PHILADELPHIA (AP) - Doctors should not prescribe antibiotics for most colds, coughs and sore throats because they don't help and their overuse is making them less effective against other infections, a major U.S. doctors' group says.
For most healthy adults, the best treatment for bronchitis, most sinus infections, colds and coughs is over-the-counter cold remedies, the American Academy of Physicians-American Society of Internal Medicine said Monday.
Experts have warned for a decade that overuse of antibiotics is causing germs become resistant to drugs.
``If we can lower our total antibiotic consumption by 20 or 30 percent, we can show an effect in changing the rate of prevalence in these resistance organisms,'' said Dr. Ralph Gonzales of the University of Colorado Health Sciences Center.
The Centers for Disease Control and Prevention estimate that up to half of the 133 million doses of antibiotics administered daily outside hospitals are unnecessary because they are being prescribed for viral infections that don't respond to antibiotics.
The Food and Drug Administration has proposed requiring labels on antibiotics reminding doctors to prescribe them only when truly necessary.

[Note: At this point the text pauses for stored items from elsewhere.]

Lemma reachable_shape (start s : State) :
  valid_state start → reachable unit_move start s →
  valid_state s ∧ length s = length start ∧ shapes s ≡ₚ shapes start
  ∧ head (shapes s) = head (shapes start).
Proof.
  intros Hv Hreach. induction Hreach as [|s t u Hmove _ IH]; [done|].
  destruct (unit_move_shape s t Hv Hmove) as (_ & Hlen & Hsh & Hhd & _).
  destruct (IH (unit_move_valid s t Hmove)) as (Hvu & Hlen' & Hsh' & Hhd').
  split_and!; [done|congruence|by rewrite Hsh'|congruence].
Qed.

(** X19. The path that [Solve] returns from a State that satisfies the
    invariant visits no State twice, and its last State is the only one
    with the goal piece on the target; every State on it satisfies the
    invariant and has the pieces of the start State, as many and of the
    same sizes and orientations, the goal piece in front; every State
    after the first is in canonical form. *)
Theorem Solve_path_simple (fuel : nat) (start : State) (dest_x dest_y : Z)
    (path : list State) :
  valid_state start →
  Solve fuel start dest_x dest_y = Some (Ret path) →
  NoDup path
  ∧ (∀ (i : nat) s, path !! i = Some s → at_target s dest_x dest_y →
       S i = length path)
  ∧ Forall (λ s, valid_state s ∧ length s = length start
                 ∧ shapes s ≡ₚ shapes start
                 ∧ head (shapes s) = head (shapes start)) path
  ∧ Forall (λ s, Canonicalize s = Ret s) (tail path).
Proof.
  intros Hv Hrun. destruct (decide (path = [])) as [->|Hne].
  { split_and!; [constructor|by intros i s ?|constructor..]. }
  destruct (Solve_success fuel start dest_x dest_y path Hv Hrun Hne)
    as [Hsol Hshort].
  split_and!.
  - by eapply shortest_NoDup.
  - intros i s. by eapply shortest_solved_last.
  - destruct Hsol as (Hhead & Hlinked & _). apply Forall_forall. intros s Hs.
    apply reachable_shape; [done|]. by eapply linked_reachable.
  - destruct Hsol as (_ & Hlinked & _). eapply linked_tail; [done|].
    intros a b (i & d & _ & _ & Hvt & ->)%unit_move_canon.
    rewrite Canonicalize_canon; [by rewrite canon_canon|].
    destruct Hvt as (Hnes & _). by destruct (slide a i d).
Qed.

Lemma Solve_path_simple_witness :
  let start := [mkPiece 0 0 2 kHoriz; mkPiece 3 0 2 kVert] in
  let path :=
    [ [mkPiece 0 0 2 kHoriz; mkPiece 3 0 2 kVert];
      [mkPiece 1 0 2 kHoriz; mkPiece 3 0 2 kVert];
      [mkPiece 1 0 2 kHoriz; mkPiece 3 1 2 kVert];
      [mkPiece 2 0 2 kHoriz; mkPiece 3 1 2 kVert];
      [mkPiece 3 0 2 kHoriz; mkPiece 3 1 2 kVert];
      [mkPiece 4 0 2 kHoriz; mkPiece 3 1 2 kVert] ] in
  NoDup path
  ∧ (∀ (i : nat) s, path !! i = Some s → at_target s 4 0 → S i = length path)
  ∧ Forall (λ s, valid_state s ∧ length s = length start
                 ∧ shapes s ≡ₚ shapes start
                 ∧ head (shapes s) = head (shapes start)) path
  ∧ Forall (λ s, Canonicalize s = Ret s) (tail path).
Proof.
  intros start path. apply (Solve_path_simple 40 start 4 0 path).
  - by apply (bool_decide_unpack _); vm_compute.
  - by vm_compute.
Defined.

(** ** Solvable puzzles *)

Lemma same_layout_refl (s : State) : s ≠ [] → same_layout s s.
Proof. destruct s as [|goal rest]; [done|]. by exists goal, rest, rest. Qed.

Lemma same_layout_sym (s t : State) : same_layout s t → same_layout t s.
Proof. intros (goal & rest & rest' & -> & -> & Hperm). by exists goal, rest', rest. Qed.

Lemma same_layout_trans (s t u : State) :
  same_layout s t → same_layout t u → same_layout s u.
Proof.
  intros (goal & rest & rest' & -> & -> & Hperm) (g & r & r' & [= <- <-] & -> & Hperm').
  exists goal, rest, r'. split_and!; [done..|]. by rewrite Hperm.
Qed.

Lemma unit_slide_free (s s' : State) : unit_slide s s' → free_slide s s'.
Proof.
  intros (i & d & Hi & Hd & Hv & ->). exists i, d. split_and!; [done|lia| |done].
  intros d' Hd'. by assert (d' = d) as -> by lia.
Qed.

Lemma free_slide_units (s s' : State) :
  valid_state s → free_slide s s' → valid_state s' ∧ rtc unit_slide s s'.
Proof.
  intros Hv (i & delta & Hi & Hd & Hfree & ->).
  split; [apply Hfree; lia|].
  pose proof Hv as (_ & Hin & _).
  assert (∀ (n : nat) (sgn : Z), (sgn = -1 ∨ sgn = 1) →
            (∀ d, 0 < d ≤ Z.of_nat n → valid_state (slide s i (sgn * d))) →
            rtc unit_slide s (slide s i (sgn * Z.of_nat n))) as Hsteps.
  { intros n sgn Hsgn. induction n as [|n IH]; intros Hvalid.
    - rewrite Z.mul_0_r, slide_zero by done. done.
    - eapply rtc_r; [apply IH; intros d ?; apply Hvalid; lia|].
      exists i, sgn. rewrite length_slide, slide_slide.
      replace (sgn * Z.of_nat n + sgn) with (sgn * Z.of_nat (S n)) by lia.
      split_and!; [done..| |done]. apply Hvalid. lia. }
  destruct (decide (0 < delta)).
  - replace delta with (1 * Z.of_nat (Z.to_nat delta)) by lia.
    apply Hsteps; [by right|]. intros d ?. apply Hfree. lia.
  - replace delta with (-1 * Z.of_nat (Z.to_nat (- delta))) by lia.
    apply Hsteps; [by left|]. intros d ?. apply Hfree. lia.
Qed.

Lemma free_slides_units (start s : State) :
  valid_state start → rtc free_slide start s → rtc unit_slide start s.
Proof.
  intros Hv Hreach. induction Hreach as [|s t u Hslide _ IH]; [done|].
  destruct (free_slide_units s t Hv Hslide) as [Hvt Hunits].
  etrans; [exact Hunits|]. by apply IH.
Qed.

Doctors often feel pressured to prescribe antibiotics when they are not needed because patients demand them, said Dr. Vincenza Snow, senior medical associate at the American College of Physicians.
The guidelines, presented in Monday's Annals of Internal Medicine, are intended for treatment of healthy adults, and not for patients over age 65 or people with long-term medical conditions such as diabetes.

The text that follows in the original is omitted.